I’ve always known that television had power. I knew that there was power in seeing ourselves. I knew that there was power in seeing women who have dark skin, kinky hair, or locs or braids who are doing amazing things! I know how inspiring it is...because I’m inspired everyday! Society didn’t necessarily see what I saw, so I decided to create a world where Black women could see themselves, the way they truly are...anytime they wanted. That world is Mane Moves Media.
That is why in 2017 and in 2018 I decided to create a live broadcast of CURLFEST, the largest natural hair beauty festival in the world! I wanted Black women and girls around the world to be able to see US and those who love US, celebrating US...in all of our natural glory! No other news outlet carried this major event live...but Mane Moves did! I knew this event had to be covered. I’ve been following this current natural hair movement since it began to take off in 2009 here in Brooklyn, NY! I immediately decided to record and document all of the natural hair events that were happening in NYC when the movement exploded. I wanted to show the world that there are Black women in parts of the U.S. who were celebrating our beauty out loud. This current natural hair movement was a little different than the movement in the 1960’s because our rejection of historically white beauty standards were not necessarily tied to a political moment. A new moment was emerging because we were in the midst of a major shift from deep within us in how we began to perceive ourselves and it spread like wildfire. Black women took their power into their own hands and created an online community that supported each other with resources, with tutorials and with conversations about who we were and who we wanted to be moving forward. The perception shift had to begin with us first. We decided to reject a standard of beauty that looked nothing like us. We said no more to trying to fit in and we started to believe in ourselves.
With Mane Moves, I wanted to bring in the voices of the hairstylists who were being left behind because they weren’t engaged in the conversations that were happening online. The professionals had insight and expertise that was needed but not always respected. So I worked with hairstylists to expand their reach because I knew there were women all over the country who were looking for information on how to take care of our varied hair textures that were so misunderstood. However, within the community there wasn’t a strong bond between the community and the hair stylists at first but we worked on changing that dynamic. We brought together hairstylists, bloggers, product manufacturers and everyday women to connect our stories and experiences so that we can all thrive.

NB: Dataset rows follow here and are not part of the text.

(* ===== verification/CalendarAdapter.v ===== *)
(** * Google Calendar: events, previews and edits

    Models [src/integrations/calendar/adapter.ts]: what an event is for the app,
    the preview that compares a whole calendar with the app's cards, and the
    conditional edits sent back.

    What Google answers is JSON of any shape, so an event and a projection of
    one are values of [Json]; a [TypeError] is what reading a property of
    [undefined] or [null] throws.  [reconcileRecord] is imported from the host's
    library, which is not part of the repository: it is a parameter, of which
    the theorems use the three-way merge its callers describe ([ThreeWay]).
    [Date.parse] of text that is not in the ECMAScript format is [other]. *)
From S2P Require Import Prelude Text Collections JsDate Civil Json JsonParse Uri Reconcile HostStore.
Local Open Scope Z_scope.

Abbreviation Side := (SyncRecord (V := Json)).

(** ** Exceptions *)

(* src: integrations/calendar/adapter.ts 82-88 StaleEventError *)
Inductive Failure :=
| StaleEventError (id : jstr)
| UncertainWriteError (id : jstr) (cause : string)
| Failure_ (message : jstr)
| StatusError (message : jstr) (status : Z) (retryAfter detail : option jstr).

Definition fail {A} (message : string) : res Failure A := Err (Failure_ (js message)).
Definition TypeError {A} : res Failure A := fail "TypeError".
Definition URIError {A} : res Failure A := fail "URI malformed".

(** [v.k], and [v?.k] is [omember]. *)
Definition at_ (k : string) (v : option Json) : res Failure (option Json) :=
  match v with None | Some ONull => TypeError | Some v => Ok (member (js k) v) end.

Definition encode (s : jstr) : res Failure jstr := match encodeURIComponent s with Some e => Ok e | None => URIError end.

(** [v?.length]. *)
Definition length_of (v : option Json) : option Json :=
  match v with
  | Some (OArr l) => Some (ONum (len l))
  | Some (OStr s) => Some (ONum (len s))
  | _ => omember (js "length") v
  end.

(** [String(v)] where [v] may be undefined. *)
Definition string_of (v : option Json) : jstr := match v with Some v => String_of v | None => js "undefined" end.

(** [typeof v === 'string'], with the text. *)
Definition text (v : option Json) : option jstr := match v with Some (OStr s) => Some s | _ => None end.

Definition is_some {A} (o : option A) : bool := match o with Some _ => true | None => false end.

(** ** Events and projections *)

(** [{title, description, location, start, end, allDay}]. *)
(* src: integrations/calendar/adapter.ts 32-39 Projection *)
Definition projection (title description location start end_ : Json) (allDay : bool) : Json :=
  OObj [(js "title", title); (js "description", description); (js "location", location);
        (js "start", start); (js "end", end_); (js "allDay", OBool allDay)].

During Black History Month in 2019 the issue of hair discrimination was front and center in NYC and in California. There was a movement happening around protecting Black people from losing their jobs because of their hairstyles or because they wanted to wear their naturally God-given hair. The fact that there needs to be legislation to allow Black people to wear their hair the way it grows out of their heads sounds ridiculous doesn’t it? But sadly it's true. We immediately created an event to inform people about their rights and to give them an opportunity to share their experiences of hair discrimination. The conversation centered on the many ways in which Black people are forced to conform and to change our inherent characteristics to be seen as ‘more acceptable’ to others. We also shared information on how to move forward with filing a formal complaint against an employer if necessary. At the writing of this, only 6 states and two counties have signed the CROWN Act into law, so the push to prove that hair discrimination is racial discrimination has a long way to go. We understand the need to share our everyday experiences as Black women in the world so we organized a watch party along with a panel discussion around the highly anticipated Netflix movie “Nappily Ever After”. We gave women the opportunity to talk about the ways in which we want our hair and our lives to be free.

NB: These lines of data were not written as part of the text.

(* ===== verification/CalendarRelay.v ===== *)
(** * Google Calendar through the integration proxy

    Models [src/integrations/calendar/app/relay.ts]: the only way the app's
    requests leave it.  The proxy belongs to the host and is a parameter, a
    function of the host's state that answers or throws; so is the [URL] class,
    an address taken apart.  [last] of the relay is kept beside the host's state.  *)
From S2P Require Import Prelude Unicode Text Collections Json JsonParse Reconcile HostStore CalendarAdapter.
Local Open Scope Z_scope.

(* src: integrations/calendar/app/store.ts 48-60 HostProxyRequest ! *)
Record HostProxyRequest := mkRequest {
  q_platform : jstr; q_connectionId : jstr; q_path : jstr; q_method : jstr;
  q_query : list (jstr * jstr); q_body : option jstr; q_ifMatch : option jstr
}.

(* src: integrations/calendar/app/store.ts 62-68 HostProxyResponse *)
Record HostProxyResponse := mkResponse { h_status : Z; h_headers : list (jstr * jstr); h_body : option Json }.

Definition HostProxy (S : Type) : Type := S -> HostProxyRequest -> S * res string HostProxyResponse.

(** [new URL(href)] and what is read of it. *)
Record Url := mkUrl {
  u_href : jstr; u_origin : jstr; u_pathname : jstr; u_username : jstr; u_password : jstr; u_hash : jstr;
  u_search : list (jstr * jstr)
}.

(* src: integrations/calendar/app/relay.ts 26-26 PLATFORM *)
Definition PLATFORM : jstr := js "google-calendar".
(* src: integrations/calendar/app/relay.ts 27-27 UPSTREAM ! *)
Definition UPSTREAM : jstr := js "https://www.googleapis.com/calendar/v3".

(* src: integrations/calendar/app/relay.ts 48-62 RECONNECT_CODES *)
Definition RECONNECT_CODES : list jstr :=
  map js ["unknown_connection"; "not_delegated"; "capability_scope"; "platform_mismatch"; "credential_refresh_failed"]%string.

(* src: integrations/calendar/app/relay.ts 63-79 REFUSAL_CODES *)
Definition REFUSAL_CODES : list jstr :=
  RECONNECT_CODES ++
  map js ["missing_signature"; "unsupported_signature_version"; "invalid_agent"; "agent_key_mismatch";
          "stale_timestamp"; "bad_signature"; "replayed"; "invalid_capability"; "capability_expired";
          "capability_too_long"; "wrong_audience"; "capability_key_mismatch"; "not_owner"; "access_denied"]%string.

(* src: integrations/calendar/app/relay.ts 81-97 proxyRefusal *)
Definition proxyRefusal (response : HostProxyResponse) : option jstr :=
  let code := text_of (omember (js "error") (h_body response)) in
  if (h_status response <? 400) || bool_decide (code = []) || negb (bool_decide (code ∈ REFUSAL_CODES)) then None
  else
    let detail := match omember (js "message") (h_body response) with Some (OStr m) => js ": " ++ m | _ => [] end in
    Some (if bool_decide (code ∈ RECONNECT_CODES)
          then js "The integration proxy refused this connection (" ++ code ++ detail ++ js "). Connect again."
          else js "The integration proxy refused the request (" ++ code ++ detail ++ js ").").

Section Relay.
Context {S : Type} (new_URL : jstr -> option Url) (proxy : HostProxy S) (connectionId : jstr).

(** The host's state and the relay's [last]. *)
Definition Relayed : Type := S * option HostProxyResponse.

(* src: integrations/calendar/app/relay.ts 105-125 relayPath *)
Definition relayPath (href : jstr) : res Failure (jstr * list (jstr * jstr)) :=
  match new_URL href, new_URL UPSTREAM with
  | Some url, Some base =>
      if negb (jeqb (u_origin url) (u_origin base)) || negb (starts_with (u_pathname base ++ js "/") (u_pathname url))
         || negb (jeqb (u_username url) []) || negb (jeqb (u_password url) []) || negb (jeqb (u_hash url) [])
      then Err (Failure_ (js "Refusing a request outside " ++ UPSTREAM ++ js ": " ++ u_href url))
      else Ok (u_pathname url, jmap_of (u_search url))
  | _, _ => fail "Invalid URL"
  end.

(** The request of an intent, or the refusal to make one. *)
(* src: integrations/calendar/app/relay.ts 130-148 relay ! *)
Definition relay_request (intent : ExternalIntent) : res Failure HostProxyRequest :=
  '(path, query) ← relayPath (i_url intent);
  let method := upper (i_method intent) in
  if negb (jeqb method (js "GET")) && negb (jeqb method (js "PATCH"))
  then Err (Failure_ (js "The Calendar app does not send " ++ method ++ js " requests"))
  else
    let ifMatch := match jget (js "If-Match") (i_headers intent) with Some ((_ :: _) as e) => Some e | _ => None end in
    if jeqb method (js "PATCH") && negb (is_some ifMatch) then fail "Refusing a Calendar write without If-Match"
    else Ok (mkRequest PLATFORM connectionId path method query (i_body intent) ifMatch).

In the spirit of freedom, during quarantine, I decided to dedicate my all, full time, into creating this platform because it matters. Because Black women matter. Because Black hair matters...it all matters because we do. I went into the field of television because I wanted to tell OUR stories. I have seen how Black people-- men, women and children-- have been portrayed in the media since TV was invented and it was appalling. Racist stereotypes were birthed from the beginning of the moving image and have been recreated in different iterations over and over and over again to this day. These constant tropes and stereotypes have ingrained in society ideas of who Black people are inherently. It is these images that formulate the ways in which Black people are treated all over the world. These ideas about what is beautiful and what is accepted come from these stereotypes. Unfortunately, these very same ideas seeped into our minds and affected our self image. However, times have changed and we’re moving in the right direction but we have a looooooooooong way to go. There are many issues still facing the community in terms of educational opportunities for natural hair to be taught to all who are willing to learn. Also, there is a need to advocate for licensing to ensure our community is safe from health hazards that have compromised our edges, our scalps, and who knows what else, from the years of using chemical relaxers to straighten our hair.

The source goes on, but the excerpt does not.